Liability concerns and the need to obtain agreements from public and private property owners to put hoses across their land sometimes stand in the way, he explained.

Community Impact

During the discussion portion of the event, Kenn Buelow, the developer and current senior partner of the two Holsum entities, was asked what the economic impact of the two operations is.

He replied that about $2.4 million is spent per month in purchasing supplies and services and employees earn $2.4 million per year and receive health insurance coverage.

He also added manure is sold at a discount on its crop nutrient value to area farmers, and some food processors in the area bring their waste products for disposal into the bio-digesters rather than loading them into their local wastewater treatment system or sending them to a landfill.

As Green Tier participants in a program overseen by the Wisconsin Department of Natural Resources, the two entities are engaged in practices involving the protection of surface waters, reduced use and reduced contamination of groundwater, energy efficiency, waste disposal, and protection of air quality.

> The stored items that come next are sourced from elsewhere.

(* ===== verification/Sync.v ===== *)
(** * Anti-entropy between two nodes (antientropy.go, handler.go, peer.go)

    One round of [syncWith] against a node of the network: the tree and the
    entries of the other store come through [Peer.Tree] and [Peer.BucketEntries],
    served by the RTREE and RBUCKET commands of its handler, and cross the wire
    in the codecs of merkle.go and antientropy.go. *)

From S2P Require Import Prelude Telemetry Binenc Resp Vclock Version Sketch Policy MapStore ShardedStore.
From S2P Require Import Membership Ring Router Sha256 Merkle Replica AntiEntropy Handoff Coordinator Handler Server Peer Cluster.

(** ** Parsing a leaf count *)

Lemma Atoi_Itoa z : (0 <= z < 2 ^ 63)%Z → Atoi (Itoa z) = Some z.
Proof.
  intros Hz. destruct (Itoa_digits z ltac:(lia)) as (ds & H1 & H2 & _ & H4 & ->).
  destruct (Z.ltb_spec z 0); [lia|]. destruct ds as [|c ds]; [done|].
  assert (forallb is_digit (c :: ds) = true) as Hd.
  { apply forallb_forall. intros x Hx. rewrite Forall_forall in H1. apply H1. by apply list_elem_of_In. }
  assert (c ≠ x2d ∧ c ≠ x2b) as [Hm Hp].
  { apply Forall_cons in H1 as [Hc _]. split; intros ->; done. }
  assert (Atoi (c :: ds) = if forallb is_digit (c :: ds) then
      (if (- 2 ^ 63 <=? foldl decimal 0 (c :: ds))%Z && (foldl decimal 0 (c :: ds) <? 2 ^ 63)%Z
       then Some (foldl decimal 0%Z (c :: ds)) else None) else None) as -> by (by destruct c).
  rewrite Hd, H4, Z.abs_eq by lia.
  destruct (Z.leb_spec (- 2 ^ 63) z); [|lia]. by destruct (Z.ltb_spec z (2 ^ 63)); [|lia].
Qed.

(** The tree a peer receives: the leaves, with the inner nodes to be computed. *)
Definition received (t : Tree) : Tree :=
  mkTree (leafCount t) (replicate (Z.to_nat (leafCount t)) [] ++ leaves t).

Lemma received_wf t : tree_wf t → tree_wf (received t) ∧ ∀ b, leaf (received t) b = leaf t b.
Proof.
  intros Ht. pose proof (tw_pos t Ht) as Hp. pose proof (length_leaves t Ht) as Hl. split.
  - split; simpl.
    + apply (tw_count t Ht).
    + unfold len. rewrite length_app, length_replicate, Hl. lia.
    + intros i b Hb Hi. rewrite lookup_app_r in Hb by (rewrite length_replicate; lia).
      pose proof (leaves_ok t Ht) as Hok. rewrite Forall_lookup in Hok. by eapply Hok.
  - intros b. unfold leaf, nd. simpl. rewrite lookup_app_r by (rewrite length_replicate; lia).
    rewrite length_replicate. unfold leaves. rewrite lookup_drop. do 2 f_equal. lia.
Qed.

Section sync.
Context {S : Type} `{!Store S, !StoreLaws S}.
Implicit Types (s : S) (w : @net S _) (e : @henv S _).

(** A store that keeps exactly the blobs of [m], none of which expires. *)
Definition keeps_map s (m : gmap bytes bytes) : Prop := ∀ k, sview s k = (λ b, (b, None)) <$> m !! k.

Lemma range_map o s rnow m :
  swf s → slawful o → keeps_map s m → sRange o s rnow ≡ₚ map_to_list m.
Proof.
  intros Hs Ho Hm. destruct (law_Range o s rnow Hs Ho) as [Hin Hnd].
  apply NoDup_Permutation; [by eapply NoDup_fmap_1|apply NoDup_map_to_list|].
  intros [k v]. rewrite Hin, elem_of_map_to_list. unfold slive. rewrite Hm. by destruct (m !! k).
Qed.

(** ** What the serving node replies *)

Lemma serve_rtree e s m n t :
  swf s → slawful (e_store (he e)) → keeps_map s m → (0 <= n <= 2 ^ 30)%Z →
  tree_over n (map_to_list m) = Ok t →
  ∃ blob, serve e s (mkCommand rtree_verb [Itoa n]) = Some (BulkString (Some blob), s)
    ∧ Merkle.Decode blob = Ok (received t).
Proof.
  intros Hs Ho Hm Hn Ht.
  assert (tree_over n (sRange (e_store (he e)) s (e_sweep (he e))) = Ok t) as Ht'.
  { destruct (New_wf n ltac:(lia)) as (t0 & E0 & W0 & _). unfold tree_over in *. rewrite E0 in *. simpl in *.
    by rewrite (add_all_perm t0 _ (map_to_list m)) by (done || by apply range_map). }
  destruct (tree_over_wf n (map_to_list m) ltac:(lia)) as (t0 & t1 & E0 & E1 & Wt & L).
  rewrite Ht in E1. injection E1 as <-.
  assert (leafCount t < 2 ^ 31)%Z as Hlc.
  { rewrite L. unfold New in E0. destruct (make_panics _ _); [done|]. simp_res. unfold nextPowerOfTwo.
    case_bool; [lia|]. rewrite shiftl_len_log2_up by lia.
    apply Z.le_lt_trans with (2 ^ 30)%Z; [|lia]. apply Z.pow_le_mono_r; [lia|]. apply Z.log2_up_le_pow2; lia. }
  destruct (Uint32_Decode_tree t Wt Hlc) as (blob & He & Hd & _). exists blob. split.
  - unfold serve. rewrite (Handle_local (Replicator0 := no_peers) e (mkHandler None None None None)
      (mkC s NewHintStore () []) rtree_verb [Itoa n] (mkSpec 1 1 false rtree) (BulkString (Some blob))
      (record (mkC s NewHintStore () []) (Count rtree_verb)) eq_refl eq_refl ltac:(done)).
    + done.
    + cbn [run]. unfold rtree. rewrite Atoi_Itoa by lia. cbn [c_store record]. rewrite Ht'. simpl. by rewrite He.
  - specialize (Hd []). by rewrite app_nil_r in Hd.
Qed.

Lemma bucket_fold (P : bytes → bool) (l : list (bytes * bytes)) (acc : gmap bytes bytes) k :
  NoDup l.*1 → (∀ k, k ∈ l.*1 → acc !! k = None) →
  foldl (λ (entries : gmap bytes bytes) '(key, value), if P key then <[key := value]> entries else entries) acc l !! k
  = match acc !! k with Some b => Some b | None => if P k then (list_to_map l : gmap bytes bytes) !! k else None end.
Proof.
  revert acc. induction l as [|[k' v] l IH]; intros acc Hnd Hacc.
  { simpl. rewrite lookup_empty. destruct (acc !! k), (P k); done. }
  apply NoDup_cons in Hnd as [Hk Hnd]. cbn [foldl list_to_map foldr]. rewrite IH; [|done|].
  - destruct (P k') eqn:Ep; [|].
    + destruct (decide (k = k')) as [->|Hne].
      * rewrite lookup_insert_eq, (Hacc k') by set_solver. rewrite Ep. simpl. by rewrite lookup_insert_eq.
      * rewrite lookup_insert_ne by done. simpl. by rewrite lookup_insert_ne.
    + destruct (acc !! k); [done|]. destruct (P k) eqn:Ek; [|done]. simpl.
      rewrite lookup_insert_ne; [done|]. congruence.
  - intros x Hx. destruct (P k'); [|apply Hacc; set_solver]. rewrite lookup_insert_ne; [apply Hacc; set_solver|].
    intros ->. by apply Hk.
Qed.

Lemma serve_rbucket e s m n t0 diffs :
  swf s → slawful (e_store (he e)) → keeps_map s m → (0 <= n <= 2 ^ 30)%Z → New n = Ok t0 →
  (∀ m, range_order m (he_entries e m)) → (Z.of_nat (size m) < 2 ^ 32)%Z → map_Forall (λ k b, pair_wf (k, b)) m →
  Forall (λ b, 0 <= b < 2 ^ 32)%Z diffs → (len diffs < 2 ^ 32)%Z →
  ∃ blob, serve e s (mkCommand rbucket_verb [Itoa n; encodeBuckets diffs]) = Some (BulkString (Some blob), s)
    ∧ decodeEntries blob = Ok (filter (λ kb, Bucket t0 kb.1 ∈ diffs) m).
Proof.
  intros Hs Ho Hm Hn H0 Hord Hsz Hwf Hd Hl.
  set (entries := foldl (λ (entries : gmap bytes bytes) '(key, value),
    if bool_decide (Bucket t0 key ∈ diffs) then <[key := value]> entries else entries) ∅
    (sRange (e_store (he e)) s (e_sweep (he e)))).
  assert (entries = filter (λ kb, Bucket t0 kb.1 ∈ diffs) m) as Hent.
  { destruct (law_Range (e_store (he e)) s (e_sweep (he e)) Hs Ho) as [Hin Hnd].
    apply map_eq. intros k. unfold entries.
    rewrite (bucket_fold (λ key, bool_decide (Bucket t0 key ∈ diffs))), lookup_empty by (done || (intros; apply lookup_empty)).
    assert ((list_to_map (sRange (e_store (he e)) s (e_sweep (he e))) : gmap bytes bytes) = m) as ->.
    { rewrite (list_to_map_proper _ (map_to_list m)) by (done || by apply range_map). apply list_to_map_to_list. }
    case_bool_decide as Hb.
    - destruct (m !! k) as [b|] eqn:Ek; symmetry; [by apply map_lookup_filter_Some|].
      apply map_lookup_filter_None. by left.
    - symmetry. apply map_lookup_filter_None. right. done. }
  exists (encodeEntries (he_entries e entries)). split.
  - unfold serve. rewrite (Handle_local (Replicator0 := no_peers) e (mkHandler None None None None)
      (mkC s NewHintStore () []) rbucket_verb [Itoa n; encodeBuckets diffs] (mkSpec 2 2 false rbucket)
      (BulkString (Some (encodeEntries (he_entries e entries))))
      (record (mkC s NewHintStore () []) (Count rbucket_verb)) eq_refl eq_refl ltac:(done)).
    + done.
    + cbn [run]. unfold rbucket. rewrite Atoi_Itoa by lia.
      rewrite decodeBuckets_eq, <-(app_nil_r (encodeBuckets diffs)), (reads_whole _ _ _ _ (encodeBuckets_reads diffs Hl Hd)).
      cbn [mbind gres_bind]. rewrite H0. done.
  - rewrite decodeEntries_eq, <-(app_nil_r (encodeEntries _)).
    rewrite (reads_whole _ entries); [by rewrite Hent|]. apply encodeEntries_reads; [apply Hord| |].
    + unfold len. rewrite (Hord entries), length_map_to_list. rewrite Hent.
      pose proof (map_subseteq_size _ _ (map_filter_subseteq (λ kb, Bucket t0 kb.1 ∈ diffs) m)). lia.
    + apply Forall_forall. intros [k b] Hkb. rewrite (Hord entries), elem_of_map_to_list, Hent in Hkb.
      apply map_lookup_filter_Some in Hkb as [Hkb _]. by apply (Hwf k b).
Qed.
(** ** Calls that get through *)

(** Every dial and every round trip from now on succeeds. *)
Definition reliable w : Prop := ∀ i, (n_calls w <= i)%nat → n_dial w i = true ∧ n_attempt w i = Answered.

(** A call reaches the node once, and its reply comes back. *)
Lemma reliable_exec w addr s verb args (R : Resp.Value → S → Prop) p w' r :
  reliable w → pool_ok (n_peer w) → n_nodes w !! addr = Some s →
  (∀ i, ∃ reply s', serve (n_env w i) s (mkCommand verb args) = Some (reply, s') ∧ R reply s') →
  do_call (n_peer w) w addr (verb :: args) = (p, w', r) →
  ∃ reply s', r = inr reply ∧ R reply s' ∧ pool_ok p ∧ reliable w'
    ∧ n_nodes w' = <[addr := s']> (n_nodes w) ∧ n_env w' = n_env w.
Proof.
  intros Hrel Hp Hs Hserve.
  assert (∀ w1 c w2 r2, n_dial w1 = n_dial w → n_attempt w1 = n_attempt w → n_nodes w1 = n_nodes w → n_env w1 = n_env w →
    (n_calls w <= n_calls w1)%nat → c.1 = addr → net_rtt w1 c (verb :: args) = (w2, r2) →
    ∃ reply s', r2 = inr reply ∧ R reply s' ∧ reliable w2 ∧ n_nodes w2 = <[addr := s']> (n_nodes w) ∧ n_env w2 = n_env w) as Hrtt.
  { intros w1 c w2 r2 E1 E2 E3 E4 Hn <- Hr. unfold net_rtt in Hr. rewrite E2, (proj2 (Hrel _ Hn)) in Hr.
    unfold execute in Hr. rewrite E3, Hs, E4 in Hr. destruct (Hserve (n_calls w1)) as (reply & s' & E & HR). rewrite E in Hr.
    injection Hr as <- <-. exists reply, s'. split_and!; [done|done| |done|done].
    intros i Hi. simpl in *. rewrite E1, E2. apply Hrel. lia. }
  unfold do_call. destruct (getIdle (n_peer w) addr) as [p1 o] eqn:Eg.
  destruct (getIdle_pool_ok _ _ _ _ Hp Eg) as [Hp1 Hc]. destruct o as [c|].
  - destruct (rtt w c (verb :: args)) as [w1 r1] eqn:Er.
    destruct (Hrtt w c w1 r1 eq_refl eq_refl eq_refl eq_refl (le_n _) (Hc c eq_refl) Er) as (reply & s' & -> & HR & H1 & H2 & H3).
    unfold put_back. destruct (put p1 addr c) as [p2 kept] eqn:Ep. intros [= <- <- <-]. exists reply, s'.
    split_and!; [done|done|exact (put_pool_ok p1 addr c p2 kept Hp1 (Hc c eq_refl) Ep)|by destruct kept..].
  - unfold do_fresh. simpl dial. rewrite (proj1 (Hrel _ (le_n _))). cbv beta iota.
    destruct (rtt (tick w) (addr, n_calls w) (verb :: args)) as [w1 r1] eqn:Er.
    destruct (Hrtt (tick w) (addr, n_calls w) w1 r1 eq_refl eq_refl eq_refl eq_refl (le_S _ _ (le_n _)) eq_refl Er)
      as (reply & s' & -> & HR & H1 & H2 & H3).
    unfold put_back. destruct (put p1 addr (addr, n_calls w)) as [p2 kept] eqn:Ep. intros [= <- <- <-]. exists reply, s'.
    split_and!; [done|done|exact (put_pool_ok p1 addr (addr, n_calls w) p2 kept Hp1 eq_refl Ep)|by destruct kept..].
Qed.

(** A node that only answers is left as it was. *)
Lemma reliable_call w addr s verb args (R : Resp.Value → Prop) p w' r :
  reliable w → pool_ok (n_peer w) → n_nodes w !! addr = Some s →
  (∀ i, ∃ reply, serve (n_env w i) s (mkCommand verb args) = Some (reply, s) ∧ R reply) →
  do_call (n_peer w) w addr (verb :: args) = (p, w', r) →
  (∃ reply, r = inr reply ∧ R reply) ∧ pool_ok p ∧ reliable w' ∧ n_nodes w' = n_nodes w ∧ n_env w' = n_env w.
Proof.
  intros Hrel Hp Hs Hserve E.
  destruct (reliable_exec w addr s verb args (λ reply s', R reply ∧ s' = s) p w' r Hrel Hp Hs)
    as (reply & s' & -> & [HR ->] & Hp' & Hr & En & Ee); [|exact E|].
  { intros i. destruct (Hserve i) as (reply & ? & ?). eauto. }
  split_and!; [by eexists|done|done|by rewrite En, insert_id|done].
Qed.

This is according to Holsum's Green Tier handout summary that is current as of October 2012.

The two Holsum units also generate fertilizer values of approximately $1 million per year from the manure applied to area fields, the handout indicates.

This reduces the cost of natural gas by about $450,000 for obtaining a similar amount of commercial fertilizer and, according to research by the University of Minnesota, increases crop yields by four-eight percent, according to the handout.

On one Saturday every year at each Holsum facility, area residents are invited to pick up manure solids for use in their gardens and yards. A free-will offering is taken to support a scholarship program.